> **Listed records**

(* ===== verification/Silence.v ===== *)
(** * A server that falls silent

    The timeout of the heartbeat is armed when the handshake ends, and nothing arms it again:
    the first heartbeat of the server disarms it for the rest of the connection. *)

From S2P Require Import Prelude Outcome Net Errors Events Gzip Message Packet ReadBuffer.
From S2P Require Import TcpPacketStream ConnState Json Connection Client System Stream Receive Flow.
From S2P Require Import Requests Frame Handlers Invariants Safety Lifecycle Timers Heartbeat Listening.

Section silence.
Context `{BuildMode, BoostMessages, Zlib, Allocator, RapidJson, Resolver, DecompressFuel}.
Context `{!TimerService ConnTimerCb, !UnorderedIteration}.

(** ** No second handshake *)

(** The stages of the handshake: a connection being made, a handshake or its ack being sent,
    the response being read. *)
Definition stage_wt : Weight := {|
  wt_posted _ := 0%nat;
  wt_send s := match s with HandshakeSent | HandshakeAckSent _ _ _ => 1%nat | _ => 0%nat end;
  wt_ignored _ := 0%nat;
  wt_receive h := match h with HandshakeResponseReceived => 1%nat | PacketsReceived => 0%nat end;
  wt_connect _ := 1%nat;
  wt_flight _ _ := 0%nat;
  wt_obs _ := 0%nat;
  wt_dropped _ := 0%nat;
|}.

#[export] Instance stage_flow : Flow le stage_wt (λ _, 0%nat).
Proof. split; intros; simpl; try apply _; repeat case_match; lia. Qed.

(** Nothing but a [Start] brings a stage back. *)
Lemma stage_step l w w' :
  step w l w' → is_start l = false → total stage_wt w = 0%nat → total stage_wt w' = 0%nat.
Proof.
  intros Hl%(step_total le stage_wt (λ _, 0%nat)) Hs Hw. rewrite Hw in Hl.
  assert (inflow stage_wt l = 0%nat) as Hin by by destruct l. lia.
Qed.

(** An established connection is reading packets, which leaves no stage of a handshake. *)
Lemma stage_activity w : reads_packets (w_io w) → (total stage_wt w < total activity_wt w)%nat.
Proof.
  intros Hr. assert (sum_list_with (λ op, wt_receive stage_wt (ro_handler op)) (io_receives (w_io w))
    < sum_list_with (λ op, wt_receive activity_wt (ro_handler op)) (io_receives (w_io w)))%nat as Hlt.
  { assert (∀ l : list (ReceiveOp ReceiveHandler),
      sum_list_with (λ op, wt_receive stage_wt (ro_handler op)) l
      ≤ sum_list_with (λ op, wt_receive activity_wt (ro_handler op)) l)%nat as Hle.
    { intros l. induction l as [|op l IH]; simpl in *; [done|]. destruct (ro_handler op); lia. }
    induction Hr as [op l Hop|op l Hr IH]; simpl in *; [rewrite Hop; specialize (Hle l); simpl in Hle; lia|].
    destruct (ro_handler op); lia. }
  unfold total, total_io, total_flight. simpl in *. lia.
Qed.

Lemma connected_stage ls w :
  ordinary ls → steps initial ls w → IsConnected (w_state w) = true →
  total stage_wt w = 0%nat ∧ count_labels is_start ls = 1%nat.
Proof.
  intros Hord Hs Hc. pose proof (stage_activity w (at_reads _ (attentive_steps ls w Hord Hs) Hc)).
  pose proof (activity_starts ls w Hs). destruct Hord. lia.
Qed.

(** What that says of the pending operations. *)
Lemma stage_sends w i op :
  total stage_wt w = 0%nat → io_sends (w_io w) !! i = Some op → wt_send stage_wt (so_handler op) = 0%nat.
Proof.
  unfold total, total_io. intros Hw Hi%list_elem_of_lookup_2.
  pose proof (sum_list_with_in op (λ op, wt_send stage_wt (so_handler op)) _ Hi). cbv beta in *. lia.
Qed.

Lemma stage_receives w i op :
  total stage_wt w = 0%nat → io_receives (w_io w) !! i = Some op → ro_handler op = PacketsReceived.
Proof.
  unfold total, total_io. intros Hw Hi%list_elem_of_lookup_2.
  pose proof (sum_list_with_in op (λ op, wt_receive stage_wt (ro_handler op)) _ Hi) as Hle.
  cbv beta in *. assert (wt_receive stage_wt (ro_handler op) = 0%nat) as Hz by lia.
  by destruct (ro_handler op).
Qed.

Lemma stage_connects w : total stage_wt w = 0%nat → io_connects (w_io w) = [].
Proof.
  unfold total, total_io. destruct (io_connects (w_io w)); [done|]. simpl. lia.
Qed.

(** ** The timeout, once disarmed *)

Section disarmed.
Context (c : Connected HeartbeatFn).
Local Abbreviation keeping := (kept_as true).

(** The connection [c] with no timeout pending, or a connection that is lost. *)
Definition quiet (w : World) : Prop :=
  st_val (w_state w) = InitedState ∨
  st_val (w_state w) = ConnectedState c ∧ ts_waiting (w_timers w) (heartbeatTimeout c) = [].

Definition silent (w : World) : Prop := keeping w ∧ quiet w.

Lemma ends_silent {A} (o : outcome World A) :
  ends keeping (λ _, True) o → ends quiet (λ _, True) o → ends silent (λ _, True) o.
Proof. by destruct o. Qed.

(** Operations on the timers that start no wait of the timeout. *)
Lemma quiet_timers w w1 :
  st_val (w_state w1) = st_val (w_state w) →
  (st_val (w_state w) = ConnectedState c → ts_waiting (w_timers w) (heartbeatTimeout c) = [] →
   ts_waiting (w_timers w1) (heartbeatTimeout c) = []) →
  quiet w → quiet w1.
Proof. unfold quiet. intros -> Ht [?|[? ?]]; [by left|right; auto]. Qed.

Lemma quiet_frame w w1 :
  st_val (w_state w1) = st_val (w_state w) → w_timers w1 = w_timers w → quiet w → quiet w1.
Proof. intros Hst Ht. apply quiet_timers; [done|by rewrite Ht]. Qed.

Lemma quiet_zoom {A} (m : M ConnIO A) : runs quiet (λ _, True) (zoom (W := World) m).
Proof. intros w Hw. unfold zoom. by destruct (m _). Qed.

Lemma silent_zoom {A} (m : M ConnIO A) : runs silent (λ _, True) (zoom (W := World) m).
Proof. intros w [Hk Hq]. apply ends_silent; [by apply keeping_zoom|by apply quiet_zoom]. Qed.

Lemma quiet_inited ev msg w : quiet (announce ev msg (to_inited w)).
Proof. left. by rewrite announce_fields. Qed.

Lemma quiet_error ec w :
  st_locked (w_state w) = false → quiet w → ends quiet (λ _, True) (Connection_ConnectionError ec w).
Proof.
  intros Hl Hq. rewrite ConnectionError_spec by done.
  destruct (IsConnected _); [|done]. apply (quiet_inited EventConnectionError).
Qed.

(** A tick waits on the other timer. *)
Lemma quiet_tick b ec w :
  kept_as b w → quiet w → ends quiet (λ _, True) (HeartbeatTick call_fn ec w).
Proof.
  intros (Hok & _) Hq. unfold HeartbeatTick. destruct (ec_failed ec); [done|].
  rewrite (bind_Ret _ _ _ _ _ (get_state_Ret w)). unfold timed_as in Hok.
  destruct Hq as [E|[E Hq]]; rewrite E in *; [by left|].
  destruct (tm_own _ _ _ _ Hok c eq_refl) as (-> & Hne & _). cbn [call_fn].
  destruct (SendPacket_Ret NewHeartbeat HeartbeatSent w) as [io Eio]. run Eio.
  rewrite (bind_Ret _ _ _ _ _ (timer_op_Ret _ _)), timer_op_Ret. right. split; [done|].
  cbn [w_timers set_io set_timers]. by rewrite ts_async_wait_waiting, decide_False,
    ts_expires_waiting, decide_False by done.
Qed.

#[export] Instance framed_silent : Framed silent (λ _, True).
Proof.
  split; try done.
  - intros w [Hk _]. by apply (fr_worker (P := keeping)).
  - intros h s d w Hw. exact Hw.
  - intros id h t w Hid [Hk Hq]. apply ends_silent; [by apply (fr_emplace (P := keeping))|].
    unfold inFlight_emplace.
    rewrite (bind_Ret (Request_new h t id) _ w {| req_handler := h; req_timer := (ts_new (w_timers w)).1 |}
             (set_timers (request_armed t id (w_timers w)) w)) by done.
    rewrite (bind_Ret get _ _ _ _ eq_refl). cbn [w_inFlight set_timers]. rewrite Hid.
    apply (quiet_timers w); [done| |done]. intros E Hw.
    destruct Hk as (Hok & _). unfold timed_as in Hok. rewrite E in Hok.
    destruct (tm_own _ _ _ _ Hok c eq_refl) as (_ & _ & _ & Ha & _). apply fresh_ne in Ha.
    cbn. unfold request_armed. by rewrite ts_async_wait_waiting, decide_False, ts_expires_waiting,
      decide_False, ts_new_waiting, decide_False by done.
  - intros id w [Hk Hq]. apply ends_silent; [by apply (fr_erase (P := keeping))|].
    unfold inFlight_erase. rewrite (bind_Ret get _ _ _ _ eq_refl). destruct (_ !! id) as [r|]; [|done].
    apply (quiet_timers w); [done| |done]. intros _ Hw. cbn. rewrite ts_destroy_waiting. by case_decide.
  - intros ec w [Hk Hq]. apply ends_silent; [by apply (fr_tick (P := keeping))|by eapply quiet_tick].
  - intros w [Hk Hq]. apply ends_silent; [by apply (fr_extend (P := keeping))|].
    unfold ExtendHeartbeatTimeout. rewrite (bind_Ret _ _ _ _ _ (get_state_Ret w)).
    destruct (st_val (w_state w)) as [|c'] eqn:E; [done|]. apply (quiet_timers w); [done| |done].
    intros _ Hw. cbn. rewrite ts_expires_waiting. by case_decide.
  - intros ec w [Hk Hq]. apply ends_silent; [by apply (fr_failed (P := keeping))|].
    rewrite HandshakeFailed_spec by apply Hk. apply quiet_inited.
  - intros ec w [Hk Hq]. apply ends_silent; [by apply (fr_error (P := keeping))|apply quiet_error; [apply Hk|done]].
  - intros w [Hk Hq]. apply ends_silent; [by apply (fr_kicked (P := keeping))|].
    rewrite KickedFromServer_spec by apply Hk. destruct (IsConnected _); [|done].
    apply (quiet_inited EventKicked).
  - intros p t m h _. apply silent_zoom.
  - apply silent_zoom.
  - intros id. apply silent_zoom.
Qed.

(** ** A step of the worker thread *)

Lemma quiet_fire t cb ec s w :
  silent w → ts_fire (w_timers w) t cb ec s → quiet (set_timers s w).
Proof.
  intros [_ Hq] Hf. apply (quiet_timers w); [done| |done]. intros _ Hw.
  pose proof (fire_waiting _ _ _ _ _ (heartbeatTimeout c) Hf) as Hs. rewrite Hw in Hs.
  by destruct Hs as [?|[]]; [simpl; lia|..].
Qed.

Lemma silent_fire t cb ec s w :
  silent (set_thread WorkerThread w) → ts_fire (w_timers w) t cb ec s →
  ends silent (λ _, True) (action (LTimer t cb ec s) w).
Proof.
  intros Hw Hf. apply ends_silent; [by apply ends_fire; [apply Hw|]|].
  pose proof (quiet_fire t cb ec s (set_thread WorkerThread w) Hw Hf) as Hq.
  destruct Hw as [(Hok & Hl & Hw) _]. cbn [action]. unfold on_thread.
  do 2 rewrite (bind_Ret (modify _) _ _ _ _ eq_refl).
  destruct cb as [|f|id]; cbn [call_timer].
  - destruct (ec_failed ec) eqn:Hec; [unfold HeartbeatTick; by rewrite Hec|].
    apply (quiet_tick false); [|done]. split; [exact (tk_fire _ _ _ _ _ _ _ Hok Hf)|done].
  - unfold HeartbeatTimeout_done. case_match; [done|].
    destruct f; [by apply quiet_zoom|by apply quiet_error].
  - rewrite RequestTimeout_Ret. case_match; [done|]. case_match; [|done].
    revert Hq. apply quiet_timers; [done|]. intros _ E. cbn. rewrite ts_destroy_waiting. by case_decide.
Qed.

Lemma silent_step l w :
  silent (set_thread WorkerThread w) → total stage_wt w = 0%nat →
  enabled w l → is_client l = false → accounts_ok w l → ends silent (λ _, True) (action l w).
Proof.
  intros Hw Hstage Hen Hc Hok.
  destruct l as [| | |i|i|i ec nw|i ec data|i ec|t cb ec s]; try done.
  - destruct Hen as [r Hi]. take_item Hi. by apply (runs_PostRequest_run silent).
  - destruct Hen as [h Hi]. take_item Hi. by apply silent_zoom.
  - destruct Hen as [op Hi]. take_item Hi. pose proof (stage_sends _ _ _ Hstage Hi) as Hop.
    apply ends_SendNextPacket_done; [apply _|..|done|].
    + specialize (Hok op Hi). by destruct (so_handler op).
    + intros ec'. apply (ends_call_established silent _); [by intros E; rewrite E in Hop| | |done].
      * intros n s d E. by rewrite E in Hop.
      * specialize (Hok op Hi). by destruct (so_handler op).
  - destruct Hen as (_ & op & Hi & _). take_item Hi. rewrite (stage_receives _ _ _ Hstage Hi).
    apply (ends_completed_read silent); [by intros ? ? _| | |done].
    + intros ec' packets w1 _ Hw1. by apply (runs_PacketsReceived_done silent _).
    + intros w1. apply silent_zoom.
  - destruct Hen as [op Hi]. by rewrite (stage_connects _ Hstage) in Hi.
  - by apply silent_fire.
Qed.
End disarmed.

(** Every execution from such a state. *)
Lemma quiet_steps c ls ls' w w' :
  ordinary (ls ++ ls') → steps initial ls w → steps w ls' w' →
  st_val (w_state w) = ConnectedState c → quiet c w →
  steps initial (ls ++ ls') w' ∧ total stage_wt w' = 0%nat ∧ quiet c w'.
Proof.
  intros Hord Hs Hs' Hc Hq.
  induction Hs' as [w|w ls' w1 l w2 Hs' IH Hl]; rewrite ?app_nil_r in *.
  { split; [done|]. split; [|done]. eapply connected_stage; [done..|]. unfold IsConnected. by rewrite Hc. }
  rewrite (assoc_L (++)) in *. pose proof (ordinary_prefix _ _ Hord) as Hord'.
  assert (is_start l = false) as Hstart.
  { destruct (connected_stage ls w (ordinary_prefix _ _ Hord') Hs) as [_ Hone];
      [unfold IsConnected; by rewrite Hc|].
    destruct Hord as [Hcount _]. rewrite count_labels_snoc, count_labels_app in Hcount.
    destruct (is_start l); [lia|done]. }
  destruct (IH Hord' Hs Hc Hq) as (Hs1 & Hstage & Hq1).
  split; [by eapply steps_snoc|]. split; [by eapply stage_step|].
  destruct (timed_steps _ _ Hord' Hs1) as (Hok & Hlk & Hwk).
  destruct (reachable_wf _ _ Hord' Hs1) as (_ & _ & _ & Hids).
  pose proof (accounts_hold _ w1 l (proj1 Hord') Hs1 Hids) as Hacc.
  destruct Hl as [w2 Hen E|e w2 Hcl E].
  - destruct (is_client l) eqn:Hcl.
    + destruct l; try done; by injection E as <-.
    + pose proof (silent_step c l w1) as He. rewrite E in He. by apply He.
  - destruct (client_throw _ _ _ _ Hcl E) as [[? ->] _]. done.
Qed.

(** C17: the timeout of the heartbeat works until the first heartbeat of the server. That packet
    cancels the wait for the timeout; and from any state of any execution in which the wait is
    not pending, whatever follows, it is never pending again: the connection stays the same
    one, unwatched, until it is lost for another reason, and there is no second one. So a
    server that falls silent after its first heartbeat is not noticed. *)
Theorem silence_undetected ls w c :
  steps initial ls w → st_val (w_state w) = ConnectedState c →
  (∃ ts, Connection_ProcessPacket NewHeartbeat w = Ret tt (set_timers ts w) ∧
     ts_waiting ts (heartbeatTimeout c) = []) ∧
  (ts_waiting (w_timers w) (heartbeatTimeout c) = [] →
   ∀ ls' w', ordinary (ls ++ ls') → steps w ls' w' →
     st_val (w_state w') = InitedState ∨
     st_val (w_state w') = ConnectedState c ∧ ts_waiting (w_timers w') (heartbeatTimeout c) = []).
Proof.
  intros Hs Hc. split.
  - destruct (ExtendHeartbeatTimeout_disarms w c Hc) as (ts & ? & ? & _). by exists ts.
  - intros Hw ls' w' Hord Hs'. eapply (quiet_steps c ls ls' w w'); try done. by right.
Qed.
End silence.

> **Instructions for the task**
Write out every line in the data that holds the string "execution".

> **Solution to this problem**
(** Every execution from such a state. *)
    cancels the wait for the timeout; and from any state of any execution in which the wait is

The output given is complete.